> ABOUT THIS EXERCISE
In the records that follow, the lines from the one containing "Definition isDigit (c" to the one containing "prototypes is left", inclusive, are to be given again exactly.

[[ THE DATA, beginning ]]

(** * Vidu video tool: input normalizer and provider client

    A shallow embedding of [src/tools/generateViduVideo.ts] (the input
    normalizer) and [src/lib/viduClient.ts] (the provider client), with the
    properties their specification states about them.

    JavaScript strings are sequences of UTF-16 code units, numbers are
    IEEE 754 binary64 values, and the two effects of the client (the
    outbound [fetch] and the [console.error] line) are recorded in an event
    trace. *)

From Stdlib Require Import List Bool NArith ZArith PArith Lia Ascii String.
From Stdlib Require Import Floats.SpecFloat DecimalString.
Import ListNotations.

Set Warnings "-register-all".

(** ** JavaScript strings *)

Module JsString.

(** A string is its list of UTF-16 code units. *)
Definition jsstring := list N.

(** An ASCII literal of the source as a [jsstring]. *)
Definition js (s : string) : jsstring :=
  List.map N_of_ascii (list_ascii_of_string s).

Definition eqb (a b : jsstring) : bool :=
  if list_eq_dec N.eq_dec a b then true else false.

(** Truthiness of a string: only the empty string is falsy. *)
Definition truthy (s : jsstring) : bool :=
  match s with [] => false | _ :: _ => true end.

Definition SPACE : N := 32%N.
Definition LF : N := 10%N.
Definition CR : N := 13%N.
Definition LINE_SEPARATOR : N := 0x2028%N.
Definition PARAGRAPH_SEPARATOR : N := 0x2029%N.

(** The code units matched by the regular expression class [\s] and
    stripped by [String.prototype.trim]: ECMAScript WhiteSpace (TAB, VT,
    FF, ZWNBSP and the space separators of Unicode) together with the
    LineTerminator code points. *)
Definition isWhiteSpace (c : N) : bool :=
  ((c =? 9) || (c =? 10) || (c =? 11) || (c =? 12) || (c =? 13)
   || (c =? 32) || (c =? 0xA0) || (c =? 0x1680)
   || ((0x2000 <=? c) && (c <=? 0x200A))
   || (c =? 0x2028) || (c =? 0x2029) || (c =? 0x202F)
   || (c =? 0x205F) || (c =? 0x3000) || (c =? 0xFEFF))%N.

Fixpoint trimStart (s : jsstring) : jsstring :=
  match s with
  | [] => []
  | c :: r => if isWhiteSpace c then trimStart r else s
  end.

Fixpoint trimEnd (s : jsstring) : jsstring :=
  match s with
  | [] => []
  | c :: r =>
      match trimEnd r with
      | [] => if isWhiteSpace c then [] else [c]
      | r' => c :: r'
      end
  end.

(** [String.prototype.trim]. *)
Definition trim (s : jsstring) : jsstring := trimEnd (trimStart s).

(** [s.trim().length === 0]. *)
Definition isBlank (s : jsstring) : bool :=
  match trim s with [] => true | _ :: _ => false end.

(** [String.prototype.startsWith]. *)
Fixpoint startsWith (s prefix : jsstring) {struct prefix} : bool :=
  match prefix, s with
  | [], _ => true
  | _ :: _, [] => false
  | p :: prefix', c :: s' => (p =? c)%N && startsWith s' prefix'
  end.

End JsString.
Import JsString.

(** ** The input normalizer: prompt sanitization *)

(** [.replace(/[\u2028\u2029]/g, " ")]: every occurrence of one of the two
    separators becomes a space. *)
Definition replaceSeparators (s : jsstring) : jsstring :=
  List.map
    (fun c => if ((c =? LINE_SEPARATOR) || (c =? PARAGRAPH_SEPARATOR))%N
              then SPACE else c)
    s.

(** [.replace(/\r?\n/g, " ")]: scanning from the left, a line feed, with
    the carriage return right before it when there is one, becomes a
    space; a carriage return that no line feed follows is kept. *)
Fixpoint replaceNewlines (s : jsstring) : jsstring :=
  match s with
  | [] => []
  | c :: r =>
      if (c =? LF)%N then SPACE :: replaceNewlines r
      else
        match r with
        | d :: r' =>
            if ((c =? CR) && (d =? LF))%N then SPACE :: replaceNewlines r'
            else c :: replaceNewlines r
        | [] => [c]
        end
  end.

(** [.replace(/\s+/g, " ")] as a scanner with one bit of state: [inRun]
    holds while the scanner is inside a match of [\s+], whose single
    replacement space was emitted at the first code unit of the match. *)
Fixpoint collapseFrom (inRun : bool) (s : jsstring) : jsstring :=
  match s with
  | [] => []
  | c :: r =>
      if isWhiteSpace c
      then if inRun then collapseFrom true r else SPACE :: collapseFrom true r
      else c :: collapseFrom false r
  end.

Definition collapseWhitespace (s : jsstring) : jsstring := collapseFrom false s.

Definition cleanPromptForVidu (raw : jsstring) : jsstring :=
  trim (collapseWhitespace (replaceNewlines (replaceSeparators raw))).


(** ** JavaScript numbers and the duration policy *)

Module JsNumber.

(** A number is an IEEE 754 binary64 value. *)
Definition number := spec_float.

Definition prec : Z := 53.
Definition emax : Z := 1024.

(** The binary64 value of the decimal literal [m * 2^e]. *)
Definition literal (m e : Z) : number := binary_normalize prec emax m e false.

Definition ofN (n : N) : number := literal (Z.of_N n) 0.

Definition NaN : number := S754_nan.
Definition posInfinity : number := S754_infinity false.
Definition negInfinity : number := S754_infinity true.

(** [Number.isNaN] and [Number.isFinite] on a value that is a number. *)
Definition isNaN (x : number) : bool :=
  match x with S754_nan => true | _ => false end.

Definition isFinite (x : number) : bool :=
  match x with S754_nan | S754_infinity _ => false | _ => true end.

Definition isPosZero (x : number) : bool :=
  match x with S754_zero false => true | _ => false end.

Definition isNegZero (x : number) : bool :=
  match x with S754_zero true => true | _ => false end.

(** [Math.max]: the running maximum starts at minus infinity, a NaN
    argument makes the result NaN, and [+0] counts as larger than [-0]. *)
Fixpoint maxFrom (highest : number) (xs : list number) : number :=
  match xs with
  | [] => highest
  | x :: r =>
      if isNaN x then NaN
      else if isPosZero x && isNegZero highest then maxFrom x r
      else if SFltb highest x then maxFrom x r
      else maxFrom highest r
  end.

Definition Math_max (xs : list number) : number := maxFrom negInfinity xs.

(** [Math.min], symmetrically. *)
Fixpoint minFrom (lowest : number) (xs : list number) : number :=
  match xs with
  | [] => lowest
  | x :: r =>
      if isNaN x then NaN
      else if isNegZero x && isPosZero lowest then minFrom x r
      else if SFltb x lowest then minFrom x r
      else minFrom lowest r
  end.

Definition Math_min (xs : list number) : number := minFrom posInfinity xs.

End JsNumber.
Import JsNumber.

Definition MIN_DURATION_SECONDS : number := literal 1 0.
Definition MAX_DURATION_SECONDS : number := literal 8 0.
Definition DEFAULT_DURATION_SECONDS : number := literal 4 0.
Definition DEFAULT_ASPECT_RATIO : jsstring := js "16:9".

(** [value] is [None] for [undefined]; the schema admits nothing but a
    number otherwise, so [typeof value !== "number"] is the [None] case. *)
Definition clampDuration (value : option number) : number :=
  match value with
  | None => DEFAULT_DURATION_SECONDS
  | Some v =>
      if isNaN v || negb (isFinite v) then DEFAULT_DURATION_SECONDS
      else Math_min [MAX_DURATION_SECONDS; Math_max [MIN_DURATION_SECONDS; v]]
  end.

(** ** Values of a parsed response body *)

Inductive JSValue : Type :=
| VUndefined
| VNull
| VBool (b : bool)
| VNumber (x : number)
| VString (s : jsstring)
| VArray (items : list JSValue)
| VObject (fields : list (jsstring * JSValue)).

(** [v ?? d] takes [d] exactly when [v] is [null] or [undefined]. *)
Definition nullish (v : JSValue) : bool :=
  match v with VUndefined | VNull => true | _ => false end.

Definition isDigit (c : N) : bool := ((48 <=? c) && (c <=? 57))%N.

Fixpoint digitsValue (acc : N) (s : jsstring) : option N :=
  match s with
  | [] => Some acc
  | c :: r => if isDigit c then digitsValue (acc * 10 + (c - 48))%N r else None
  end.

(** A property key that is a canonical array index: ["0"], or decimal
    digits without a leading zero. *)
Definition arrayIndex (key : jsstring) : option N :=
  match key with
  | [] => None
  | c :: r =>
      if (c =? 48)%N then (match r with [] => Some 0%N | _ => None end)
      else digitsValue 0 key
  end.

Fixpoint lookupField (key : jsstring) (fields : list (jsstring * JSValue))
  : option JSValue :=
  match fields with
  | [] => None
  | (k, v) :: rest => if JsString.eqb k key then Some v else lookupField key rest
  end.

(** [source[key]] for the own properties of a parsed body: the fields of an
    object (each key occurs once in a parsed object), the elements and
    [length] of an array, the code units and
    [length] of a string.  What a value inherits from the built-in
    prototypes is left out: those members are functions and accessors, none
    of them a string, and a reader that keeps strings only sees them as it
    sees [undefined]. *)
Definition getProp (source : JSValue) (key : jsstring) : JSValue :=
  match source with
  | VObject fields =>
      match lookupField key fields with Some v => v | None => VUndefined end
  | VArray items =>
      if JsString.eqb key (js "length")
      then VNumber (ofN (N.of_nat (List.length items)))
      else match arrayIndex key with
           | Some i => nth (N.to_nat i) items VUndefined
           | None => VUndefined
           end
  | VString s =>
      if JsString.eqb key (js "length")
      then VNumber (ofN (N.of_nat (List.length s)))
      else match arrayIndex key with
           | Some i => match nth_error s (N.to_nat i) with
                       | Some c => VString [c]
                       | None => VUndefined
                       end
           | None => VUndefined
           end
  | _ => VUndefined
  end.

[[ THE DATA, end ]]

> PROBLEM SOLUTION
Definition isDigit (c : N) : bool := ((48 <=? c) && (c <=? 57))%N.

Fixpoint digitsValue (acc : N) (s : jsstring) : option N :=
  match s with
  | [] => Some acc
  | c :: r => if isDigit c then digitsValue (acc * 10 + (c - 48))%N r else None
  end.

(** A property key that is a canonical array index: ["0"], or decimal
    digits without a leading zero. *)
Definition arrayIndex (key : jsstring) : option N :=
  match key with
  | [] => None
  | c :: r =>
      if (c =? 48)%N then (match r with [] => Some 0%N | _ => None end)
      else digitsValue 0 key
  end.

Fixpoint lookupField (key : jsstring) (fields : list (jsstring * JSValue))
  : option JSValue :=
  match fields with
  | [] => None
  | (k, v) :: rest => if JsString.eqb k key then Some v else lookupField key rest
  end.

(** [source[key]] for the own properties of a parsed body: the fields of an
    object (each key occurs once in a parsed object), the elements and
    [length] of an array, the code units and
    [length] of a string.  What a value inherits from the built-in
    prototypes is left out: those members are functions and accessors, none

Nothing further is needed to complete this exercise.